No se puede evaluar un sexenio entero por los resultados del primer año de gobierno. Por ejemplo, quienes hacen la comparación del crecimiento promedio de los gobiernos neoliberales con el 0 % de este primer año de López Obrador, incurren en un falso contraste. Es verdad que en el gobierno de Salinas el país creció al casi 4 % —lo ofrecido por AMLO—, y que en el de Zedillo lo hizo por encima del 3 %. Y que ahora el 2.1 % con que creció bajo el gobierno de Peña Nieto se vea con cierta añoranza. Pero tiene razón Carlos Slim (quien pasó de villano del neoliberalismo a adalid de la “4T”) cuando dice que el crecimiento 0 en un año no necesariamente determina a todo el sexenio. Hubo años muy malos en los gobiernos neoliberales, como el -6% con que empezó el gobierno de Zedillo, o el -0.2 % del primer año de Fox, o el -6% de 2009 con Calderón.

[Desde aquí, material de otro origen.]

(* ===== verification/KexAgree.v ===== *)
(** Two endpoints that read each other's KEXINIT settle on the same algorithms:
    what [negotiate] (KexInit) computes from a message is characterised by a pure
    function of the lists on both sides, and the two sides' functions agree. *)

From S2P Require Import Prelude Codes Wire Names Buffer Fwd Algos Kdf Session Samples MsgFilter Transport.
From S2P Require Import Channels Send KexInit.

(** ** Name-lists that decode *)

(** [ids] are the ids of a list without empty elements, within the limits of the
    decoder. *)
Record lists_ids (names : bytes) (ids : list AlgoId) : Prop := {
  li_names : names <> [] /\ Forall (fun n => n <> []) (split_commas names);
  li_size : blen names <= WOLFSSH_MAX_NAMELIST_SZ /\ blen (split_commas names) <= WOLFSSH_MAX_NAMELIST_CNT;
  li_ids : ids = name_ids true (split_commas names);
  li_cap : blen ids <= WOLFSSH_KEXINIT_ID_LIST_MAX
}.

Lemma lists_decode names ids l n :
  lists_ids names ids -> slice l 0 n = names -> 0 <= n <= blen l -> n = blen names ->
  GetNameListRaw WOLFSSH_KEXINIT_ID_LIST_MAX (Some l) n = Ok ids.
Proof.
  intros [[_ Hn] [Hs Hc] Hi Hcap] El Hr En.
  rewrite GetNameListRaw_decode by clia. cbv zeta. rewrite El, names_until_empty_all.
  - subst ids. destruct (Z.ltb_spec WOLFSSH_MAX_NAMELIST_CNT (blen (split_commas names))); [lia|].
    destruct (Z.ltb_spec WOLFSSH_KEXINIT_ID_LIST_MAX (blen (name_ids true (split_commas names)))); [lia|]. done.
  - eapply Forall_impl; [|exact Hn]. intros x Hx. cbv beta. by rewrite blen_zero_iff.
Qed.
Definition OsshVerifyEd25519 (cert : WS_OsshCert) : M unit :=
  mem ← malloc;
  guard_err (negb mem) WS_MEMORY_E;;
  let sigSz := blen (c_signature cert) in
  '((_, a), _) ← parse GetStringRef (c_caKey cert) (blen (c_caKey cert)) (after_type cert);
  '(_, i) ← parse GetSkip (c_signature cert) sigSz 0;
  '((_, sig), _) ← parse GetStringRef (c_signature cert) sigSz i;
  ret_code wc_ed25519_init_ex;;
  key ← lift_res (wc_ed25519_import_public (ref_bytes a));
  verified ← lift_res (wc_ed25519_verify_msg (ref_bytes sig) (signedBlob cert) key);
  guard_err (negb verified) WS_ED25519_E.

(** The hash an RSA signature names; SHA-1 is disabled. *)
Definition rsa_sig_hash (sigType : bytes) : option wc_HashType :=
  if bytes_eqb sigType (str "rsa-sha2-256") then Some WC_HASH_TYPE_SHA256
  else if bytes_eqb sigType (str "rsa-sha2-512") then Some WC_HASH_TYPE_SHA512
  else None.

Definition OsshVerifyRsa (cert : WS_OsshCert) : M unit :=
  mem ← malloc;
  guard_err (negb mem) WS_MEMORY_E;;
  let keySz := blen (c_caKey cert) in
  let sigSz := blen (c_signature cert) in
  '((_, e), i) ← parse GetMpint (c_caKey cert) keySz (after_type cert);
  '((_, n), _) ← parse GetMpint (c_caKey cert) keySz i;
  '((_, sigType), i) ← parse GetStringRef (c_signature cert) sigSz 0;
  '((_, sig), _) ← parse GetStringRef (c_signature cert) sigSz i;
  hashType ← or_code WS_INVALID_ALGO_ID (rsa_sig_hash (ref_bytes sigType));
  ret_code wc_InitRsaKey;;
  key ← lift_res (wc_RsaPublicKeyDecodeRaw (ref_bytes n) (ref_bytes e));
  digest ← lift_res (wc_Hash hashType (signedBlob cert));
  let encDigest := wc_EncodeSignature digest hashType in
  guard_err (blen encDigest =? 0) WS_CRYPTO_FAILED;;
  wolfSSH_RsaVerify sig encDigest key.

(** The hash and the curve of the CA's key. *)
Definition ca_curve (id : AlgoId) : option (wc_HashType * AlgoId) :=
  match id with
  | ID_ECDSA_SHA2_NISTP256 => Some (WC_HASH_TYPE_SHA256, ID_CURVE_NISTP256)
  | ID_ECDSA_SHA2_NISTP384 => Some (WC_HASH_TYPE_SHA384, ID_CURVE_NISTP384)
  | ID_ECDSA_SHA2_NISTP521 => Some (WC_HASH_TYPE_SHA512, ID_CURVE_NISTP521)
  | _ => None
  end.
(* ===== verification/Composite.v ===== *)
(** Composite signatures, an ML-DSA key with a traditional one (internal.c,
    [WS_GetCompositeParams] to [DoUserAuthRequestMlDsaComposite]).

    What is shown: a composite signature is accepted exactly when both halves are
    signatures of the message representative, which no other composite algorithm
    can have as its own; a signature that was made is accepted. *)

From S2P Require Import Prelude Codes Wire Names Buffer Fwd Algos Kdf Session Samples MsgFilter Transport.
From S2P Require Import Send KexAgree UserSig Ossh.

(** ** Parameters *)

(** The key and signature sizes of FIPS 204 and RFC 8032. *)
Definition WC_MLDSA_44_SIG_SIZE : Z := 2420.
Definition WC_MLDSA_65_SIG_SIZE : Z := 3309.
Definition WC_MLDSA_87_SIG_SIZE : Z := 4627.
Definition WC_MLDSA_44_PUB_KEY_SIZE : Z := 1312.
Definition WC_MLDSA_65_PUB_KEY_SIZE : Z := 1952.
Definition WC_MLDSA_87_PUB_KEY_SIZE : Z := 2592.
Definition ED25519_PUB_KEY_SIZE : Z := 32.
Definition ED25519_SIG_SIZE : Z := 64.
Definition ED25519_KEY_SIZE : Z := 32.
Definition ED448_PUB_KEY_SIZE : Z := 57.
Definition ED448_SIG_SIZE : Z := 114.
Definition ED448_KEY_SIZE : Z := 57.

(** The hash of the traditional half; SHAKE256 is used nowhere else. *)
Inductive trad_hash := TradHash (h : wc_HashType) | WC_HASH_TYPE_SHAKE256.
Inductive trad_type := TRAD_TYPE_ECC | TRAD_TYPE_ED25519 | TRAD_TYPE_ED448.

Se espera pues que se tomen medidas para reiniciar el crecimiento económico, como el plan de inversión de infraestructura. Con todo, en el nuevo libro de AMLO sobre Economía Moral ya no se menciona el 4% de promedio que durante años prometió, probablemente porque ya vio que la realidad va por un camino muy distinto al de la fantasía. Y no es que fuera imposible crecer a esa tasa, sino que se requiere mucho más inversión privada de la que había, lo cual exige un ambiente de confianza y certeza jurídica. Y este primer año López Obrador creó lo contrario. La cancelación de Texcoco no fue el único error cometido, pero quizá sí el más grave por la señal que mandó (además de la forma en que se “tomó la decisión”; con una consulta amañada y extralegal). Veremos si se logra incrementar esa confianza.

Viene por otro lado la concentración del poder, borrando en lo posible la división de poderes, así como la subordinación de las instituciones autónomas y órganos de control gubernamental. Eso responde al hecho de que no estamos ante un gobierno reformista, sino uno revolucionario; no es un cambio de gobierno, sino de régimen. Y una transformación profunda requiere de un poder altamente concentrado, lo cual implica borrar lo que hasta ahora se había avanzado en democracia (que en el discurso obradorista era nada). En una realidad maniquea, los espacios que se abandonan son ocupados por el mal, el enemigo, el lado oscuro del universo. Aquí no hay medias tintas, puntos medios ni matices. En esa óptica se justifica, porque es mejor la justicia social que la democracia liberal (o burguesa).

Y por otra parte se declara que ya es vigente, finalmente, el Estado de Derecho en México, que sustituyó al Estado de Chueco neoliberal. No importa que la ley se aplique selectivamente con fines políticos, como hemos visto en los casos de Bartlett y Medina Mora, que siguen en la congeladora. Ni que cuando así conviene al gobierno y su partido se pase por alto la Constitución sin el menor pudor. ¿Qué clase de nuevo régimen se está construyendo cuando opera saltándose la ley a contentillo?

Y si bien en otros planos hay buenos propósitos, como la austeridad, la seguridad, el combate a la corrupción administrativa y los programas sociales, se han aplicado con improvisación y descuido, por la prisa con que López Obrador quiere llevar a cabo su proyecto transformador. En todo caso, hay una premisa oficial que busca explicar los saldos negativos del primer año; para dar pie al México renovado, es necesario destruir los cimientos podridos que dejó la larga noche del neoliberalismo. Y por eso también al presidente le gusta decir aquello de “disculpe las molestias que las obras le generan”. Falta pasar de la etapa de destrucción a la de construcción del nuevo México.